**Brief**
Wherever "true" appears in a line of the listing, report that line.

**Records provided**
· · · ·
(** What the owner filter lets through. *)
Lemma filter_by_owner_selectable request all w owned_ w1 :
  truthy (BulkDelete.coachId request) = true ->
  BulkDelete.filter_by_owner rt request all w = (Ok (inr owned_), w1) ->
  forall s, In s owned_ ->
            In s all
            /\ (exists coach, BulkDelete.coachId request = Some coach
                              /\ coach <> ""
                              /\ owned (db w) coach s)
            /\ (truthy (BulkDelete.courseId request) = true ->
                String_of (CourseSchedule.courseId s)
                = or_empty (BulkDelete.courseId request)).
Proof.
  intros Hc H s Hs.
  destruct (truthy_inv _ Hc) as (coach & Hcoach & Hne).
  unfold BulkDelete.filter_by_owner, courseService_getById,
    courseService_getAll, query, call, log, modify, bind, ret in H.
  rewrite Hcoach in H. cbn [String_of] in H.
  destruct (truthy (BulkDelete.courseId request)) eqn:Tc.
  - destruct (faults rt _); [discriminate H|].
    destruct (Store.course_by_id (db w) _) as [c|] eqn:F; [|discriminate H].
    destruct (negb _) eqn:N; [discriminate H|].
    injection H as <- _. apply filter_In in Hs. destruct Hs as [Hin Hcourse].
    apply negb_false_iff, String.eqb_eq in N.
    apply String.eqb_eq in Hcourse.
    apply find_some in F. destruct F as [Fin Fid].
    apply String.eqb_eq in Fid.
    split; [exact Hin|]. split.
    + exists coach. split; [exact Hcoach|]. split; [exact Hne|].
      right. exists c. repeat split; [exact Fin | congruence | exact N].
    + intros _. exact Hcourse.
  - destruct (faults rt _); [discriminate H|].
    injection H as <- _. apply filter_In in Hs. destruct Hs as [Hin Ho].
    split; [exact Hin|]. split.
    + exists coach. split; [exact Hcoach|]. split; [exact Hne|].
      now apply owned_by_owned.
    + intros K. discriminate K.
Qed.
· · · ·
**The completed task**
  truthy (BulkDelete.coachId request) = true ->
            /\ (truthy (BulkDelete.courseId request) = true ->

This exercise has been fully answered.